- **THE PROBLEM**: Beneath this line are the data; copy exactly the part of them that opens with the line containing "(** ** Data model *)" and closes with the line containing "Definition lift (r : Range) : Range := r.", and only that part.
● ● ●
(** * Document-symbol aggregation and the checkable tree-view bridge

    A shallow embedding of
    - [src/vs/editor/contrib/quickOpen/quickOpen.ts]
      ([getDocumentSymbols], [compareEntriesUsingStart], [flatten]) and
    - [src/sql/workbench/api/node/extHostModelViewTree.ts]
      ([ExtHostModelViewTreeViews] and its [ExtHostTreeView] subclass),
    followed by the properties of both that the design document states.

    JavaScript objects used as dictionaries are finite maps, a [Map] is a
    finite map on its key type, promises are their settled outcome, and every
    interaction with a collaborator (data provider, host proxy, console,
    unexpected-error sink) is recorded as an event of a trace. *)

From Stdlib Require Import ZArith Lia Ascii.
From stdpp Require Import base option list sorting strings pretty gmap fin_maps.

Local Open Scope string_scope.
Local Open Scope Z_scope.
Local Open Scope list_scope.

(** ** JavaScript values *)

(** The values an extension can hand over as tree elements ([T] is [any] in
    the registry) and store in the fields of a tree item. Objects are known by
    their reference only: [Map] and [===] compare them by identity. *)
Inductive JsVal :=
  | VUndefined
  | VNull
  | VBool (b : bool)
  | VNum (n : Z)
  | VStr (s : string)
  | VObj (ref : positive).

#[global] Instance JsVal_eq_dec : EqDecision JsVal.
Proof. solve_decision. Defined.

Definition JsVal_encode (v : JsVal) : unit + (unit + (bool + (Z + (string + positive)))) :=
  match v with
  | VUndefined => inl tt
  | VNull => inr (inl tt)
  | VBool b => inr (inr (inl b))
  | VNum n => inr (inr (inr (inl n)))
  | VStr s => inr (inr (inr (inr (inl s))))
  | VObj r => inr (inr (inr (inr (inr r))))
  end.

Definition JsVal_decode (x : unit + (unit + (bool + (Z + (string + positive))))) : JsVal :=
  match x with
  | inl _ => VUndefined
  | inr (inl _) => VNull
  | inr (inr (inl b)) => VBool b
  | inr (inr (inr (inl n))) => VNum n
  | inr (inr (inr (inr (inl s)))) => VStr s
  | inr (inr (inr (inr (inr r)))) => VObj r
  end.

#[global] Instance JsVal_countable : Countable JsVal.
Proof.
  refine (inj_countable' JsVal_encode JsVal_decode _).
  intros []; reflexivity.
Defined.

(** [ToBoolean]: what [!x], [x || y] and [if (x)] look at. *)
Definition truthy (v : JsVal) : bool :=
  match v with
  | VUndefined | VNull => false
  | VBool b => b
  | VNum n => negb (Z.eqb n 0)
  | VStr s => negb (String.eqb s "")
  | VObj _ => true
  end.

(** A plain object read and written by property name. *)
Abbreviation Obj := (gmap string JsVal).

(** [o.p]: a missing property reads as [undefined]. *)
Definition get_prop (o : Obj) (p : string) : JsVal := default VUndefined (o !! p).

(** ** Errors and promises *)

#[warnings="-register-all"] Inductive JsError :=
  | Error (message : string)
  | TypeError (message : string)
  | External (payload : JsVal)
  | JoinError (errors : list JsError).

(** A settled promise. *)
Inductive Promise (A : Type) :=
  | Resolved (value : A)
  | Rejected (reason : JsError).
Arguments Resolved {A} value.
Arguments Rejected {A} reason.

(** What a call into extension code can do: return a plain value, return a
    thenable that later fulfils or rejects, or throw. *)
Inductive Outcome (A : Type) :=
  | Returns (value : A)
  | ResolvesTo (value : A)
  | RejectsWith (reason : JsError)
  | Throws (reason : JsError).
Arguments Returns {A} value.
Arguments ResolvesTo {A} value.
Arguments RejectsWith {A} reason.
Arguments Throws {A} reason.

(** Modelled from the spec: [asWinJsPromise] of [vs/base/common/async] is not
    part of the excerpt. It runs the callback inside a promise constructor, so
    a returned value and a fulfilled thenable both fulfil the promise, and a
    rejected thenable and a thrown exception both reject it (section 4.1: a
    provider that "throws, rejects, or returns" is one settled call). *)
Definition asWinJsPromise {A} (call : Outcome A) : Promise A :=
  match call with
  | Returns v | ResolvesTo v => Resolved v
  | RejectsWith e | Throws e => Rejected e
  end.

(** * Part I: the symbol aggregator (quickOpen.ts) *)

Module QuickOpen.

(** ** Data model *)

Record Range := {
  startLineNumber : Z;
  startColumn : Z;
  endLineNumber : Z;
  endColumn : Z
}.

Record Location := {
  uri : string;
  range : Range
}.

(** [containerName] is optional: [None] is the omitted property. *)
Record SymbolInformation := {
  kind : Z;
  location : Location;
  name : string;
  containerName : option string
}.

Record IOutline := { entries : list SymbolInformation }.

(** What [provideDocumentSymbols] hands back once settled: an array, or
    anything for which [Array.isArray] is false. *)
Inductive Provided :=
  | PArray (symbols : list SymbolInformation)
  | PNotArray (v : JsVal).

Section Aggregator.

(** The text model is opaque here: it is only passed on to the providers. *)
Context {ITextModel : Type}.

Record DocumentSymbolProvider := {
  provideDocumentSymbols : ITextModel → Outcome Provided
}.

(** [DocumentSymbolProviderRegistry]: [all model] lists the providers that
    apply to the model, in registration order. *)
Record LanguageFeatureRegistry := {
  all : ITextModel → list DocumentSymbolProvider
}.

(** Modelled from the spec: [Range.compareRangesUsingStarts] of
    [vs/editor/common/core/range] is not part of the excerpt. Section 4.1:
    "primary key = range start position (line then column) ... ties are not
    further broken". [Range.lift] turns a plain range into a [Range] with the
    same four numbers. *)
Definition lift (r : Range) : Range := r.

Definition compareRangesUsingStarts (a b : Range) : Z :=
  if Z.eqb (startLineNumber a) (startLineNumber b)
  then startColumn a - startColumn b
  else startLineNumber a - startLineNumber b.

Definition compareEntriesUsingStart (a b : SymbolInformation) : Z :=
  compareRangesUsingStarts (lift (range (location a))) (lift (range (location b))).

(** [a || b] on an optional string and a string. *)
Definition or_label (own : option string) (override : string) : string :=
  match own with
  | Some s => if truthy (VStr s) then s else override
  | None => override
  end.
● ● ●
- **SOLUTION TO THIS TASK**:
(** ** Data model *)

Record Range := {
  startLineNumber : Z;
  startColumn : Z;
  endLineNumber : Z;
  endColumn : Z
}.

Record Location := {
  uri : string;
  range : Range
}.

(** [containerName] is optional: [None] is the omitted property. *)
Record SymbolInformation := {
  kind : Z;
  location : Location;
  name : string;
  containerName : option string
}.

Record IOutline := { entries : list SymbolInformation }.

(** What [provideDocumentSymbols] hands back once settled: an array, or
    anything for which [Array.isArray] is false. *)
Inductive Provided :=
  | PArray (symbols : list SymbolInformation)
  | PNotArray (v : JsVal).

Section Aggregator.

(** The text model is opaque here: it is only passed on to the providers. *)
Context {ITextModel : Type}.

Record DocumentSymbolProvider := {
  provideDocumentSymbols : ITextModel → Outcome Provided
}.

(** [DocumentSymbolProviderRegistry]: [all model] lists the providers that
    apply to the model, in registration order. *)
Record LanguageFeatureRegistry := {
  all : ITextModel → list DocumentSymbolProvider
}.

(** Modelled from the spec: [Range.compareRangesUsingStarts] of
    [vs/editor/common/core/range] is not part of the excerpt. Section 4.1:
    "primary key = range start position (line then column) ... ties are not
    further broken". [Range.lift] turns a plain range into a [Range] with the
    same four numbers. *)
Definition lift (r : Range) : Range := r.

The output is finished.